Another disorder common to the young is Procrastinitus. This has the effect of distorting the victim’s time sense. While a healthy individual might look at the calendar and realize that they only have five days to complete a five-day project, a Procrastinitus suffer in the same situation will believe they have “plenty of time”. Paralyzed by their inability to perceive the passage of time, they will continue to believe they have plenty of time even as the deadline blasts past them like a NASCAR racer on the final lap. The worst feature of Procrastinitus is that it can afflict not only an individual, but entire groups including committees, cross-functional work teams, and governments. Modern scientists believe that Atlantis wasn’t destroyed, it simply sank after the Auxiliary Planning Committee in Charge of Flood Control contracted Procrastinitus and never got around to creating an agenda for the first pre-planning meeting.

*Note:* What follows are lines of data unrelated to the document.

Definition touchByAddr (remote : UDPAddr) (sock now : Z) (h : NATTraversalHandler) : NATTraversalHandler * option bytes :=
  let ep := natEndpointOf remote in
  match nt_byAddr h !! ep with
  | None => (h, None)
  | Some owner =>
      match nt_entries h !! owner with
      | None => (h, None)
      | Some entry =>
          let s := slot entry (remoteIsIPv6 remote) in
          let t := tick now h in
          if negb (liveSlot s t h) || negb (bool_decide (sl_ep s = ep)) then (h, None)
          else
            let s := { s with sl_seen := t; sl_sock := sock } in
            ({ h with nt_entries := <[owner := setSlot entry (remoteIsIPv6 remote) s]> (nt_entries h) }, Some owner)
      end
  end.

(** One entry of the sweep. *)
Definition cleanupEntry (k : bytes) (nowTick : Z) (h : NATTraversalHandler) : NATTraversalHandler :=
  match nt_entries h !! k with
  | None => h
  | Some entry =>
      let '(h, entry) := if negb (sl_seen (se_v4 entry) =? 0) && negb (liveSlot (se_v4 entry) nowTick h)
                         then clearSlotLocked k entry false h else (h, entry) in
      let '(h, entry) := if negb (sl_seen (se_v6 entry) =? 0) && negb (liveSlot (se_v6 entry) nowTick h)
                         then clearSlotLocked k entry true h else (h, entry) in
      putEntry k entry h
  end.

Definition cleanup (now : Z) (h : NATTraversalHandler) : NATTraversalHandler :=
  let t := tick now h in foldl (λ h k, cleanupEntry k t h) h (map_to_list (nt_entries h)).*1.

(** The number of the socket a datagram came in on; it is learned on first sight. *)
Definition socketIndex (conn : udpReplyConn) (localPort : Z) (h : NATTraversalHandler) : NATTraversalHandler * Z :=
  if localPort =? 0 then (h, 0)
  else match nt_sockByPort h !! localPort with
       | Some idx =>
           let i := Z.to_nat (idx - 1) in
           if bool_decide (rc_UDPConn <$> nt_socks h !! i = Some (rc_UDPConn conn)) then (h, idx)
           else ({ h with nt_socks := <[i := baseReplyConn conn]> (nt_socks h) }, idx)
       | None =>
           if 255 <=? length (nt_socks h) then (h, 0)
           else
             let idx := u8 (length (nt_socks h) + 1) in
             ({ h with nt_socks := nt_socks h ++ [baseReplyConn conn]; nt_sockByPort := <[localPort := idx]> (nt_sockByPort h) }, idx)
       end.

Definition socketConn (sock : Z) (h : NATTraversalHandler) : option udpReplyConn :=
  if sock =? 0 then None else nt_socks h !! Z.to_nat (sock - 1).

Definition announcedIPv6 (h : NATTraversalHandler) : option bytes :=
  if bool_decide (nt_announceIPv6 h = replicate 16 0) then None else Some (nt_announceIPv6 h).

(** ** Configuration *)

(** [ParseIP] gives sixteen bytes; an IPv6 address has no place in the IPv4 field. *)
Definition SetRegisterEndpoint (ip : bytes) (port : Z) (h : NATTraversalHandler) : NATTraversalHandler :=
  { h with nt_announceIPv4 := match ParseIP ip with Some parsed => ipv4ToUint32 parsed | None => 0 end; nt_announcePort := port }.

Definition ConfigureRegisterEndpointFromConfig (dynIP address : bytes) (port : Z) (h : NATTraversalHandler) : NATTraversalHandler :=
  SetRegisterEndpoint (if bool_decide (dynIP = []) then address else dynIP) port h.

Definition SetRegisterEndpointForLocalPort (localPort announcePort : Z) (h : NATTraversalHandler) : NATTraversalHandler :=
  if (localPort =? 0) || (announcePort =? 0) then h
  else { h with nt_announcePortByLocal := <[localPort := announcePort]> (nt_announcePortByLocal h) }.

Definition SetRegisterEndpointV6 (ipv6 : bytes) (h : NATTraversalHandler) : NATTraversalHandler :=
  { h with nt_announceIPv6 := if bool_decide (length ipv6 = 16%nat) then ipv6 else replicate 16 0 }.

Definition SetIPv6Enabled (enabled : bool) (h : NATTraversalHandler) : NATTraversalHandler := { h with nt_ipv6Enabled := enabled }.
(* ===== verification/NatRegistry.v ===== *)
(** * The NAT registry and its index

    The registry keeps, per user hash, an endpoint of each address family, and an index
    from endpoints back to hashes. The index is exact after every operation, so that a
    keepalive, which carries no hash, finds by one lookup what a scan of the registry
    would. *)

From S2P Require Import Prelude Address NatTraversal.
Local Open Scope Z_scope.
#[local] Set Warnings "-clear-no-such-hyp".

(** ** Families *)

Definition isV6 (ep : natEndpoint) : bool := bool_decide (To4 (ep_ip ep) = None).

(** The address of a datagram that arrived. *)
Definition validAddr (a : UDPAddr) : Prop := length (ua_IP a) = 4%nat ∨ length (ua_IP a) = 16%nat.

Lemma To4_mapped ip : length ip = 4%nat → To4 (v4InV6Prefix ++ ip) = Some ip.
Proof.
  intros Hl. unfold To4. rewrite length_app, Hl. rewrite bool_decide_false by done.
  by rewrite bool_decide_true by (split; [done|]; by rewrite take_app_le).
Qed.

Lemma family_endpoint a : validAddr a → isV6 (natEndpointOf a) = remoteIsIPv6 a.
Proof.
  intros Hv. unfold isV6, natEndpointOf, remoteIsIPv6, IPv6Bytes, To16. cbn [ep_ip].
  destruct (bool_decide_reflect (length (ua_IP a) = 4%nat)) as [H4|H4].
  - cbn [from_option id]. rewrite To4_mapped by done. unfold To4. rewrite (bool_decide_true (length _ = 4%nat)) by done.
    by rewrite !bool_decide_false by (try done; by intros [? ?]).
  - destruct Hv as [?|H16]; [done|]. rewrite (bool_decide_true (length _ = 16%nat)) by done. cbn [from_option id].
    destruct (To4 (ua_IP a)); [by rewrite !bool_decide_false by (try done; by intros [? ?])|].
    by rewrite !bool_decide_true by (try done; by eexists).
Qed.

(** ** The registry as a table of endpoints *)

Definition slotOf (E : gmap bytes natStoredEntry) (hash : bytes) (v6 : bool) : option natSlot :=
  e ← E !! hash; if sl_seen (slot e v6) =? 0 then None else Some (slot e v6).

Record registered (E : gmap bytes natStoredEntry) (A : gmap natEndpoint bytes) : Prop := {
  rg_index : ∀ ep hash, A !! ep = Some hash ↔ ∃ s, slotOf E hash (isV6 ep) = Some s ∧ sl_ep s = ep;
  rg_family : ∀ hash v6 s, slotOf E hash v6 = Some s → isV6 (sl_ep s) = v6;
  rg_full : ∀ hash e, E !! hash = Some e → ∃ f, sl_seen (slot e f) ≠ 0;
}.

Definition registry_ok (h : NATTraversalHandler) : Prop := registered (nt_entries h) (nt_byAddr h).

Lemma slot_set e v6 s f : slot (setSlot e v6 s) f = if decide (f = v6) then s else slot e f.
Proof. destruct e, v6, f; done. Qed.

Lemma slotOf_insert E hash e hash' f :
  slotOf (<[hash := e]> E) hash' f =
  if decide (hash' = hash) then if sl_seen (slot e f) =? 0 then None else Some (slot e f) else slotOf E hash' f.
Proof. unfold slotOf. case_decide; [subst; by rewrite lookup_insert_eq|by rewrite lookup_insert_ne]. Qed.

Lemma slotOf_delete E hash hash' f : slotOf (delete hash E) hash' f = if decide (hash' = hash) then None else slotOf E hash' f.
Proof. unfold slotOf. case_decide; [subst; by rewrite lookup_delete_eq|by rewrite lookup_delete_ne]. Qed.

(** Storing or deleting an entry comes to the same table. *)
Lemma slotOf_put h hash e hash' f :
  slotOf (nt_entries (putEntry hash e h)) hash' f =
  if decide (hash' = hash) then if sl_seen (slot e f) =? 0 then None else Some (slot e f) else slotOf (nt_entries h) hash' f.
Proof.
  unfold putEntry. replace (nt_entries { h with nt_entries := _ }) with
    (if (sl_seen (se_v4 e) =? 0) && (sl_seen (se_v6 e) =? 0) then delete hash (nt_entries h) else <[hash := e]> (nt_entries h)) by by destruct h.
  destruct (_ && _) eqn:Ez; [|apply slotOf_insert]. rewrite slotOf_delete. case_decide; [|done].
  apply andb_true_iff in Ez as [E4 E6]. destruct f; cbn [slot]; by rewrite ?E4, ?E6.
Qed.

Lemma byAddr_put h hash e : nt_byAddr (putEntry hash e h) = nt_byAddr h.
Proof. by destruct h. Qed.

Lemma full_put h hash e :
  (∀ hash e, nt_entries h !! hash = Some e → ∃ f, sl_seen (slot e f) ≠ 0) →
  ∀ hash' e', nt_entries (putEntry hash e h) !! hash' = Some e' → ∃ f, sl_seen (slot e' f) ≠ 0.
Proof.
  intros Hf hash' e'. unfold putEntry. replace (nt_entries { h with nt_entries := _ }) with
    (if (sl_seen (se_v4 e) =? 0) && (sl_seen (se_v6 e) =? 0) then delete hash (nt_entries h) else <[hash := e]> (nt_entries h)) by by destruct h.
  destruct (_ && _) eqn:Ez; [intros [_ ?]%lookup_delete_Some; by eapply Hf|]. intros [[<- <-]|[_ ?]]%lookup_insert_Some; [|by eapply Hf].
  apply andb_false_iff in Ez as [?%Z.eqb_neq|?%Z.eqb_neq]; [by exists false|by exists true].
Qed.

Section Ok.
Context (h : NATTraversalHandler) (Hok : registry_ok h).

Lemma owner_slot ep hash : nt_byAddr h !! ep = Some hash → ∃ e, nt_entries h !! hash = Some e ∧ sl_seen (slot e (isV6 ep)) ≠ 0 ∧ sl_ep (slot e (isV6 ep)) = ep.
Proof.
  intros (s&Hs&<-)%(rg_index _ _ Hok). unfold slotOf in Hs. destruct (nt_entries h !! hash) as [e|]; [|done]. exists e. cbn in Hs.
  destruct (Z.eqb_spec (sl_seen (slot e (isV6 (sl_ep s)))) 0); [done|]. injection Hs as Hs. by rewrite Hs in *.
Qed.

Lemma slot_owner hash v6 s : slotOf (nt_entries h) hash v6 = Some s → nt_byAddr h !! sl_ep s = Some hash ∧ isV6 (sl_ep s) = v6.
Proof. intros Hs. pose proof (rg_family _ _ Hok _ _ _ Hs) as Hf. split; [|done]. apply (rg_index _ _ Hok). exists s. by rewrite Hf. Qed.

(** The table after [hash] took the endpoint [ep]: whoever had it lost it. *)
Definition takenOver (hash : bytes) (s0 : natSlot) (hash' : bytes) (f : bool) : option natSlot :=
  if decide (hash' = hash ∧ f = isV6 (sl_ep s0)) then Some s0
  else match slotOf (nt_entries h) hash' f with
       | Some s => if decide (sl_ep s = sl_ep s0) then None else Some s
       | None => None
       end.

Lemma takenOver_other hash s0 hash' f :
  ¬ (hash' = hash ∧ f = isV6 (sl_ep s0)) → ¬ (nt_byAddr h !! sl_ep s0 = Some hash' ∧ f = isV6 (sl_ep s0)) →
  takenOver hash s0 hash' f = slotOf (nt_entries h) hash' f.
Proof.
  intros Hn Ho. unfold takenOver. rewrite decide_False by done. destruct (slotOf _ hash' f) as [s|] eqn:Es; [|done].
  destruct (slot_owner _ _ _ Es) as [Ha Hf]. rewrite decide_False; [done|]. intros Ee. rewrite Ee in *. by destruct Ho.
Qed.

Lemma takenOver_owner hash s0 owner :
  nt_byAddr h !! sl_ep s0 = Some owner → owner ≠ hash → takenOver hash s0 owner (isV6 (sl_ep s0)) = None.
Proof.
  intros Ha Hne. unfold takenOver. rewrite decide_False by naive_solver. apply (rg_index _ _ Hok) in Ha as (s&->&Es). by rewrite decide_True.
Qed.
End Ok.

Lemma tick_range now h : 0 < tick now h < 2 ^ 32.
Proof.
  unfold tick, u32. pose proof (Z.mod_pos_bound ((now - nt_epoch h) `quot` Millisecond) (2 ^ 32) ltac:(lia)).
  destruct (Z.eqb_spec (((now - nt_epoch h) `quot` Millisecond) `mod` 2 ^ 32) 0); lia.
Qed.

Lemma slotOf_default E hash f version :
  let e := default emptyEntry (E !! hash) in
  (if sl_seen (slot (if 0 <? version then { e with se_version := version } else e) f) =? 0 then None
   else Some (slot (if 0 <? version then { e with se_version := version } else e) f)) = slotOf E hash f.
Proof.
  cbn zeta. unfold slotOf. destruct (E !! hash) as [e|]; cbn [default from_option id mbind option_bind].
  - destruct (0 <? version); [|done]. by destruct e, f.
  - destruct (0 <? version); by destruct f.
Qed.
(* ===== verification/NatRendezvous.v ===== *)
(** * The NAT rendezvous over time

    Datagrams, sweeps and timers in any order, with a server behind the handler whose
    sessions come and go on their own. *)

From S2P Require Import Prelude Address NatTraversal NatRegistry.
Local Open Scope Z_scope.
#[local] Set Warnings "-clear-no-such-hyp".

Inductive natEvent (R : Type) :=
| NtDatagram (data : bytes) (remote : UDPAddr) (conn : udpReplyConn)
| NtSweep
| NtTimer (hash : bytes) (id : nat)
| NtServer (r : R).
Arguments NtDatagram {R} _ _ _.
Arguments NtSweep {R}.
Arguments NtTimer {R} _ _.
Arguments NtServer {R} _.

Section Runs.
Context {R : Type} (hooks : natHooks R).
Implicit Types (h : NATTraversalHandler) (r : R).

Definition natStep (now : Z) h r (ev : natEvent R) : NATTraversalHandler * R * list datagram :=
  match ev with
  | NtDatagram data remote conn => HandlePacket hooks data remote conn now h r
  | NtSweep => (cleanup now h, r, [])
  | NtTimer hash id => let '(h, out) := expireWake hash id now h in (h, r, out)
  | NtServer r => (h, r, [])
  end.

(** What happened: the time, the state of the server and the event. *)
Abbreviation natTrace := (list (Z * R * natEvent R)).

Definition arrives (ev : natEvent R) : Prop := match ev with NtDatagram _ remote _ => validAddr remote | _ => True end.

When the Swine Flu outbreak started, thousands of health care professionals mobilized, companies dusted off contingency plans and updated them, surgical mask manufacturers ramped up production and rolled out their new designer-label fashion lines, and my e-mail box was stuffed with spam offering me discounts on Tamiflu. I wish somebody would take the imaginary diseases that seriously. I could really use something to keep me awake in meetings or help my children see the messes they create. I could be the one to start that research…if only I hadn’t caught a bad case of Procrastinitus.

2 Comments
07/11/2009 at 11:13
I LOVED this one. Work like this is as fun to read as I am sure it was to write.
Shane
http://bdgjm.blogspot.com
07/11/2009 at 20:36
Thanks Shane. It WAS a lot of fun to write. I’m glad that came through.